Palaeo After Dark

The gang discusses two papers that study the paleoecology of the Ediacaran fauna. The first paper looks at environmental information that can be gleaned from the microbial mats these organisms lived on, and the second paper studies how different Ediacaran fossils are distributed on this microbial mat. Meanwhile, James is having a week, Curt is unsure about chips, and Amanda is comfortable being very on brand.


Up-Goer Five (Curt Edition):

The friends look at two papers that study some very old animals that lived a long long time ago and lived on these beds of tiny tiny tiny animals and not animals. In fact, these two papers are also interested in the beds these things lived on and how they lived on the bed. The first paper looks at these parts of the beds and how you can find them in different beds made of tiny tiny tiny animals and not animals. There are these lines in the beds that are found in some beds but not all of the beds. They think that the way water moves over the beds may cause these lines to form. The other cool thing they find is that the animals are found when there are these lines, and are not found when there are not these lines. This means that the way the water moves might be important for these animals to live.

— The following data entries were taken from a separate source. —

(** ** The small host keeps the sequence of stores *)

Lemma store_targets_map_stmt f s : store_targets (map_stmt f s) = store_targets s.
Proof.
  induction s as [nm v s IHs| |a b IHa IHb|nm mn extent for_type pp da s IHs
                 |c t e IHt IHe|nm p s IHs|nm ty m ex c s IHs|]
    using Stmt_induction; simpl; try congruence.
  rewrite IHt. f_equal. destruct e as [e|]; [|done]. simpl.
  by rewrite (IHe e eq_refl).
Qed.

Lemma store_targets_inline_lets_stmt s :
  store_targets (inline_lets_stmt s) = store_targets s.
Proof.
  induction s as [nm v s IHs| |a b IHa IHb|nm mn extent for_type pp da s IHs
                 |c t e IHt IHe|nm p s IHs|nm ty m ex c s IHs|]
    using Stmt_induction; simpl; try congruence.
  - by rewrite store_targets_map_stmt.
  - rewrite IHt. f_equal. destruct e as [e|]; [|done]. simpl.
    by rewrite (IHe e eq_refl).
Qed.

(** ** Scalar loads: elements are positions *)

Lemma front_load_member loads c l0 :
  front_load loads c = Some l0 -> exists group, group ∈ loads /\ l0 ∈ group.
Proof.
  unfold front_load. destruct (head c) as [front|]; [|done]. simpl.
  destruct (loads !! front) as [group|] eqn:Hg; [|done]. simpl.
  intros Hh. exists group. split; [by eapply list_elem_of_lookup_2|].
  destruct group; [done|]. injection Hh as ->. by left.
Qed.

Lemma total_size_scalar H loads new chains :
  all_scalar loads -> Forall2 (alloc_of H loads) new chains ->
  total_size new = positions chains.
Proof.
  intros Hs. induction 1 as [|a c new chains Ha _ IH]; [done|].
  simpl. rewrite IH. destruct Ha as (l0 & n & Hf & _ & _ & ->).
  apply front_load_member in Hf as (group & Hg & Hl).
  unfold all_scalar in Hs. rewrite Forall_forall in Hs.
  specialize (Hs _ Hg). rewrite Forall_forall in Hs. rewrite (Hs _ Hl). lia.
Qed.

The second paper looks at how these animals lived in space with each other. Did they want to live close to each other or did they want to be far from each other, or do they not really care? Some earlier papers had said they wanted to be far from each other, which is weird when we look at animals in the big blue wet thing today which want to stay close to each other. So they run a lot of studies on three different animals that can show if they are close to each other because they all need the same thing (and that thing is in small parts around the ground) or if they seem to want to be very close to each other because they either use each other or they can not move far from each other. They show that these animals all show that they are close to each other, but two of the animals are close because they all want something that is in just a few places. One animal shows a really strong need to be close, which could mean that this is something about the animal that makes new babies be closer to the father/mother. This shows we can learn things about how these animals lived and why they lived where they did, even for things that are very very very old.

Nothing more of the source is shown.